A gas in a box (idealized closed system) has N possible states. Each of those N states has a certain entropy value. Given the gas is in one of those N states with a certain entropy value, there are X states with a lower entropy value, we could calculate the total probability of the gas reaching one of those X states.

There are also Y states with a higher entropy value, we could also calculate the total probability of the gas reaching one of those states.

total states N = X+Y (+1?)

Each of the X and Y states in particular have their own probability value depending on which state the gas is in currently. (not sure here if there are states with 0 probability depending on the current state of the gas - input appreciated)

The gas could jump to either a state of the X states or of the Y states, hence reach a state of higher or lower entropy at any given time. However, it is more likely to reach one of the Y lesser entropy states if the combined probabilities (of all Y states) are higher for such a state (and vice versa).

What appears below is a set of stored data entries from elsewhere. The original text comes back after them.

Lemma drawdown_of_nonpos (e pk : Q) : e <= pk -> drawdown_of e pk <= 0.
Proof.
  intro H. unfold drawdown_of.
  destruct (Qlt_bool 0 pk) eqn:E; [|lra].
  apply Qlt_bool_iff in E.
  apply Qle_shift_div_r; [exact E | lra].
Qed.

Lemma drawdown_of_self (e : Q) : drawdown_of e e == 0.
Proof.
  unfold drawdown_of.
  destruct (Qlt_bool 0 e) eqn:E; [|reflexivity].
  apply Qlt_bool_iff in E. field. lra.
Qed.

Lemma map_points_length (data : list RawPoint) :
  forall peak, length (map_points peak data) = length data.
Proof.
  induction data as [|p data IH]; intro peak; cbn; [reflexivity|].
  rewrite IH. reflexivity.
Qed.

Lemma map_points_nth (data : list RawPoint) :
  forall peak i p,
    nth_error data i = Some p ->
    exists pk,
      peak_from peak (map raw_equity data) i pk
      /\ nth_error (map_points peak data) i
         = Some {| date := timestamp p; equity := raw_equity p;
                   drawdown := drawdown_of (raw_equity p) pk |}.
Proof.
  induction data as [|p0 data IH]; intros peak i p Hp.
  - destruct i; discriminate.
  - cbn [map_points map_point map].
    set (peak' := if Qlt_bool peak (raw_equity p0) then raw_equity p0 else peak).
    assert (Hpk : peak <= peak' /\ raw_equity p0 <= peak'
                  /\ (peak' = peak \/ peak' = raw_equity p0)).
    { unfold peak'. destruct (Qlt_bool peak (raw_equity p0)) eqn:E.
      - apply Qlt_bool_iff in E. repeat split; try lra. right. reflexivity.
      - apply Qlt_bool_false_iff in E. repeat split; try lra. left. reflexivity. }
    destruct Hpk as (H1 & H2 & H3).
    destruct i as [|i].
    + injection Hp as <-. exists peak'. split; [|reflexivity].
      split; [exact H1|]. split.
      * destruct H3 as [H3|H3]; [left; exact H3|].
        right. exists 0%nat. split; [lia|]. cbn. rewrite H3. reflexivity.
      * intros j e Hj He. assert (j = 0%nat) by lia. subst j.
        cbn in He. injection He as <-. exact H2.
    + cbn [nth_error] in Hp.
      destruct (IH peak' i p Hp) as (pk & (Hle & Hatt & Hub) & Hnth).
      exists pk. split; [|exact Hnth].
      split; [lra|]. split.
      * destruct Hatt as [Hatt|(j & Hj & Hatt)].
        -- destruct H3 as [H3|H3]; [left; congruence|].
           right. exists 0%nat. split; [lia|]. cbn. congruence.
        -- right. exists (S j). split; [lia|]. exact Hatt.
      * intros [|j] e Hj He.
        -- cbn in He. injection He as <-. lra.
        -- cbn in He. apply (Hub j e); [lia | exact He].
Qed.

(** C9. For a non-empty equity curve [getBacktest] keeps date and equity of
    every point and derives its drawdown as (equity - peak)/peak, or 0 when
    the peak is not positive, where the peak is the maximum equity over the
    points up to and including the current one; every derived drawdown is
    at most 0 and the first one is 0. *)
Theorem getBacktest_drawdown (data : list RawPoint) :
  data <> [] ->
  let es := map raw_equity data in
  let out := derive_equity_curve data in
  length out = length data
  /\ (forall i p, nth_error data i = Some p ->
        exists pk,
          is_running_peak es i pk
          /\ nth_error out i
             = Some {| date := timestamp p; equity := raw_equity p;
                       drawdown := if Qlt_bool 0 pk
                                   then (raw_equity p - pk) / pk else 0 |})
  /\ (forall o, In o out -> drawdown o <= 0)
  /\ (exists o, nth_error out 0 = Some o /\ drawdown o == 0).
Proof.
  intros Hne es out.
  destruct data as [|p0 data]; [congruence|].
  assert (Hpt : forall i p, nth_error (p0 :: data) i = Some p ->
            exists pk, is_running_peak es i pk
              /\ nth_error out i
                 = Some {| date := timestamp p; equity := raw_equity p;
                           drawdown := drawdown_of (raw_equity p) pk |}).
  { intros i p Hp.
    destruct (map_points_nth (p0 :: data) (raw_equity p0) i p Hp)
      as (pk & (Hle & Hatt & Hub) & Hnth).
    exists pk. split; [|exact Hnth].
    split; [|exact Hub].
    destruct Hatt as [->|Hatt]; [|exact Hatt].
    exists 0%nat. split; [lia | reflexivity]. }
  split; [apply map_points_length|]. split; [exact Hpt|]. split.
  - intros o Ho. apply In_nth_error in Ho. destruct Ho as [i Hi].
    assert (Hlt : (i < length (p0 :: data))%nat).
    { rewrite <- (map_points_length (p0 :: data) (raw_equity p0)).
      apply nth_error_Some. unfold out, derive_equity_curve in Hi. congruence. }
    destruct (nth_error (p0 :: data) i) as [p|] eqn:Hp;
      [|apply nth_error_None in Hp; lia].
    destruct (Hpt i p Hp) as (pk & [_ Hub] & Hnth).
    rewrite Hi in Hnth. injection Hnth as ->. cbn [drawdown].
    apply drawdown_of_nonpos. apply (Hub i); [lia|].
    unfold es. rewrite nth_error_map, Hp. reflexivity.
  - destruct (Hpt 0%nat p0 eq_refl) as (pk & [(j & Hj & Hatt) _] & Hnth).
    eexists. split; [exact Hnth|]. cbn [drawdown].
    assert (j = 0%nat) by lia. subst j. cbn in Hatt. injection Hatt as <-.
    apply drawdown_of_self.
Qed.

Lemma getBacktest_drawdown_witness :
  List.Forall (fun o => drawdown o <= 0)
    (derive_equity_curve
       [mkRawPoint "d1" 100 100; mkRawPoint "d2" 120 20; mkRawPoint "d3" 90 20]).
Proof.
  apply List.Forall_forall.
  apply (getBacktest_drawdown
           [mkRawPoint "d1" 100 100; mkRawPoint "d2" 120 20; mkRawPoint "d3" 90 20]).
  discriminate.
Defined.

Example derive_equity_curve_example :
  map drawdown
    (derive_equity_curve
       [mkRawPoint "d1" 100 100; mkRawPoint "d2" 120 20; mkRawPoint "d3" 90 20])
  = [0 / 100; 0 / 120; (90 - 120) / 120].
Proof. reflexivity. Qed.

(** ** Mean-reversion strategy *)

Section MeanReversionFacts.

Variable sqrtQ : Q -> Q.
Variable params : Strategy.Parameters.
Variable portfolio : Portfolio.

Local Abbreviation step := (Strategy.on_bar_symbol sqrtQ params portfolio).

Lemma get_state_lookup (st1 st2 : gmap string Strategy.SymbolState) (s : string) :
  st1 !! s = st2 !! s ->
  fst (Strategy._get_state st1 s) = fst (Strategy._get_state st2 s).
Proof.
  intro H. unfold Strategy._get_state. rewrite H.
  destruct (st2 !! s); reflexivity.
Qed.

Lemma history_with_lookup (st1 st2 : gmap string Strategy.SymbolState)
    (s : string) (close : Q) :
  st1 !! s = st2 !! s ->
  Strategy.history_with st1 s close = Strategy.history_with st2 s close.
Proof.
  intro H. unfold Strategy.history_with. rewrite (get_state_lookup _ _ _ H).
  reflexivity.
Qed.

Lemma get_state_other (st : gmap string Strategy.SymbolState) (sym s : string) :
  sym <> s -> snd (Strategy._get_state st sym) !! s = st !! s.
Proof.
  intro H. unfold Strategy._get_state.
  destruct (st !! sym); cbn [snd]; [reflexivity|].
  apply lookup_insert_ne. exact H.
Qed.

(** One iteration appends [emitted] for its symbol and touches the state of
    no other symbol. *)
Lemma on_bar_symbol_emitted (orders : list Strategy.PendingOrder)
    (st : gmap string Strategy.SymbolState) (sym : string) (bar : Strategy.Bar) :
  fst (step (orders, st) (sym, bar))
  = orders ++ emitted sqrtQ params portfolio
                (Strategy.history_with st sym (Strategy.bar_close bar))
                sym (Strategy.bar_close bar)
  /\ forall s, sym <> s -> snd (step (orders, st) (sym, bar)) !! s = st !! s.
Proof.
  unfold Strategy.on_bar_symbol, emitted, Strategy.history_with.
  destruct (Strategy._get_state st sym) as [state st1] eqn:Hgs.
  assert (Hother : forall s, sym <> s -> st1 !! s = st !! s).
  { intros s Hs. rewrite <- (get_state_other st sym s Hs), Hgs. reflexivity. }
  cbn [fst snd Strategy.price_history].
  set (hist := Strategy.price_history state ++ [Strategy.bar_close bar]).
  assert (Hst : forall (o : list Strategy.PendingOrder) s, sym <> s ->
            snd (o, <[sym := {| Strategy.price_history := hist;
                                Strategy.volume_history := Strategy.volume_history state |}]> st1) !! s
            = st !! s).
  { intros o s Hs. cbn [snd]. rewrite lookup_insert_ne by exact Hs. apply Hother, Hs. }
  destruct (Z.of_nat (length hist) <? Strategy.lookback_period params)%Z.
  { split; [cbn; rewrite app_nil_r; reflexivity | apply Hst]. }
  destruct (Strategy.np_mean _) as [mean|];
    [|split; [cbn; rewrite app_nil_r; reflexivity | apply Hst]].
  destruct (Strategy.np_std _ _) as [std|];
    [|split; [cbn; rewrite app_nil_r; reflexivity | apply Hst]].
  destruct (Qeq_bool std 0).
  { split; [cbn; rewrite app_nil_r; reflexivity | apply Hst]. }
  destruct (_ && _).
  { split; [reflexivity | apply Hst]. }
  destruct (_ && _).
  { split; [reflexivity | apply Hst]. }
  split; [cbn; rewrite app_nil_r; reflexivity | apply Hst].
Qed.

The point where reaching one of the X states is just as likely as reaching one of the Y states, hence, falling into a state of higher or lower entropy is equal, is what some seem to call the equilibrium state(i would rather call equilibrium point). This is NOT the maximum entropy state of a gas.

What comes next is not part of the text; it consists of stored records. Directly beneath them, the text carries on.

(** [--network constructor]: the value is neither [mainnet] nor
    [testnet], it is accepted, and the lookup in [ENDPOINTS] does not give
    [undefined]: it gives the member inherited from [Object.prototype]. *)
Lemma network_constructor_is_not_undefined :
  "constructor" <> "mainnet" /\ "constructor" <> "testnet" /\
  parseArgs ["sent"; "--network"; "constructor"] =
    Parsed {| boc := "sent"; network := Some "constructor"; apiKey := None;
              limit := Num 10; verbose := false |} /\
  js_get ENDPOINTS (property_key (Some "constructor")) = VInherited "constructor" /\
  js_get ENDPOINTS (property_key (Some "constructor")) <> VUndefined /\
  In (EvNewClient (VInherited "constructor") None)
     (fst (verifyBoc (set_network (Some "constructor") (Sample.config_of "sent")))).
Proof.
  repeat split; try discriminate; try reflexivity.
  vm_compute. tauto.
Qed.

End Runs.


(** * More runs in the sample world *)

Section MoreRuns.
#[local] Existing Instance Sample.core.
#[local] Existing Instance Sample.client.
#[local] Existing Instance Sample.builtins.

Lemma parseArgs_keeps_boc_run :
  boc {| boc := "sent"; network := Some "testnet"; apiKey := None;
         limit := Num 50; verbose := true |} = "sent".
Proof.
  apply (parseArgs_keeps_boc "sent"
           ["--limit"; "50"; "--verbose"; "--network"; "testnet"]).
  reflexivity.
Defined.

Lemma parseArgs_defaults_run :
  network {| boc := "sent"; network := Some "mainnet"; apiKey := None;
             limit := Num 50; verbose := true |} = Some "mainnet".
Proof.
  refine (proj1 (parseArgs_defaults "sent" ["--limit"; "50"; "--verbose"] _ _) _).
  - reflexivity.
  - refine (bool_decide_unpack _ _). vm_compute. exact I.
Defined.

Lemma verifyBoc_finds_landed_message_run :
  snd (verifyBoc (Sample.config_of "sent")) = true.
Proof.
  apply (verifyBoc_finds_landed_message (Sample.config_of "sent")
           (MkCell [true] []) Sample.msg_sent (Some Sample.ext1) Sample.addrA 5%Z
           [Sample.tx_internal; Sample.tx_tick; Sample.tx_other; Sample.tx_landed]
           Sample.tx_landed Sample.msg_landed).
  - reflexivity.
  - reflexivity.
  - reflexivity.
  - reflexivity.
  - simpl. tauto.
  - reflexivity.
  - exists (Some Sample.ext1), None, Sample.addrA, 5%Z, 0%Z.
    repeat split; reflexivity.
Defined.

Lemma verifyBoc_true_is_a_match_run :
  exists cell msg s d f target txs k tx m,
    Cell_fromBase64 (boc (Sample.config_of "sent")) = Ok cell /\
    loadMessage cell = Ok msg /\
    info msg = ExternalIn s d f /\
    getNormalizedExtMessageHash msg = Ok target /\
    getTransactions (endpoint_of (Sample.config_of "sent"))
      (apiKey (Sample.config_of "sent")) d (limit (Sample.config_of "sent")) true
      = Ok txs /\
    txs !! k = Some tx /\
    inMessage tx = Some m /\
    getNormalizedExtMessageHash m = Ok target /\
    (forall j tx', (j < k)%nat -> txs !! j = Some tx' -> matchesb target tx' = false) /\
    In (position_line (k + 1) (List.length txs))
       (fst (verifyBoc (Sample.config_of "sent"))).
Proof.
  apply (verifyBoc_true_is_a_match (Sample.config_of "sent")).
  reflexivity.
Defined.

Lemma verifyBoc_decode_failure_run :
  snd (verifyBoc (Sample.config_of "not base64")) = false /\
  hashed (fst (verifyBoc (Sample.config_of "not base64"))) = [] /\
  indices (fst (verifyBoc (Sample.config_of "not base64"))) = [] /\
  (forall ep k, ~ In (EvNewClient ep k) (fst (verifyBoc (Sample.config_of "not base64")))) /\
  In (EvError [AStr (Lit (nl +:+ "❌ Error:"));
               AStr (Lit (message (MkError "Invalid base64 BOC")))])
     (fst (verifyBoc (Sample.config_of "not base64"))).
Proof.
  apply (verifyBoc_decode_failure (Sample.config_of "not base64")
           (MkError "Invalid base64 BOC")).
  left. reflexivity.
Defined.

Lemma verifyBoc_fetch_failure_run :
  snd (verifyBoc (set_network (Some "nonet") (Sample.config_of "sent"))) = false /\
  fetch_count (fst (verifyBoc (set_network (Some "nonet") (Sample.config_of "sent"))))
    = 1%nat /\
  hashed (fst (verifyBoc (set_network (Some "nonet") (Sample.config_of "sent"))))
    = [Sample.msg_sent] /\
  indices (fst (verifyBoc (set_network (Some "nonet") (Sample.config_of "sent")))) = [] /\
  In (EvError [AStr (Lit (nl +:+ "❌ Error:"));
               AStr (Lit (message (MkError "Invalid URL")))])
     (fst (verifyBoc (set_network (Some "nonet") (Sample.config_of "sent")))).
Proof.
  apply (verifyBoc_fetch_failure (set_network (Some "nonet") (Sample.config_of "sent"))
           (MkCell [true] []) Sample.msg_sent (Some Sample.ext1) Sample.addrA 5%Z
           (MkError "Invalid URL"));
    reflexivity.
Defined.

Lemma verifyBoc_fetch_target_run :
  fetches (fst (verifyBoc (Sample.config_of "sent"))) =
    [EvGetTransactions (endpoint_of (Sample.config_of "sent"))
       (apiKey (Sample.config_of "sent")) Sample.addrA
       (limit (Sample.config_of "sent")) true] /\
  In (EvNewClient (endpoint_of (Sample.config_of "sent"))
        (apiKey (Sample.config_of "sent")))
     (fst (verifyBoc (Sample.config_of "sent"))).
Proof.
  apply (verifyBoc_fetch_target (Sample.config_of "sent")
           (MkCell [true] []) Sample.msg_sent (Some Sample.ext1) Sample.addrA 5%Z);
    reflexivity.
Defined.


Lemma normalized_hash_of_normal_form_run :
  getNormalizedExtMessageHash Sample.msg_landed
    = Ok (Cell_hash (storeMessage Sample.msg_landed true)).
Proof.
  apply (proj1 (normalized_hash_of_normal_form Sample.msg_landed) Sample.addrA);
    reflexivity.
Defined.



Lemma found_report_details_run :
  Forall (fun ev => In ev (fst (verifyBoc (Sample.config_of "sent"))))
    (report_lines Sample.tx_landed Sample.addrA ++ out_lines Sample.tx_landed).
Proof.
  apply (found_report_details (Sample.config_of "sent")
           (MkCell [true] []) Sample.msg_sent (Some Sample.ext1) Sample.addrA 5%Z
           (Cell_hash (storeMessage Sample.msg_landed true))
           [Sample.tx_internal; Sample.tx_tick; Sample.tx_other]
           Sample.tx_landed [] Sample.msg_landed None Sample.addrA 0%Z);
    try reflexivity.
  repeat constructor.
Defined.

End MoreRuns.

Section RunsBefore.
#[local] Existing Instance Sample.core.
#[local] Existing Instance SampleBefore.client.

In fact, reaching a maximum entropy state for a gas seems highly unlikely just as it is highly unlikely for a gas to reach a minimum entropy state. Not impossible for both options, given enough time.

A gas inside a box will always tend to move towards the equilibrium point because of above considerations.

Once at the equilibrium point, where the next state of the gas being one of higher entropy is just as likely as being one of lower entropy, the 2nd law of thermodynamics has no meaning at all, not even in the form of "A closed system is more likely to increase in entropy".

edit: Furthermore, once at the equilibrium point, nothing stops the gas from reaching a state of minimum entropy, given enough time. It's just not very likely to happen in short time(not impossible). Given enough time however, it's a given it will happen at some point.

Feel free to toast me now, and hopefully tell me where i am wrong so i can adjust my worldview if required.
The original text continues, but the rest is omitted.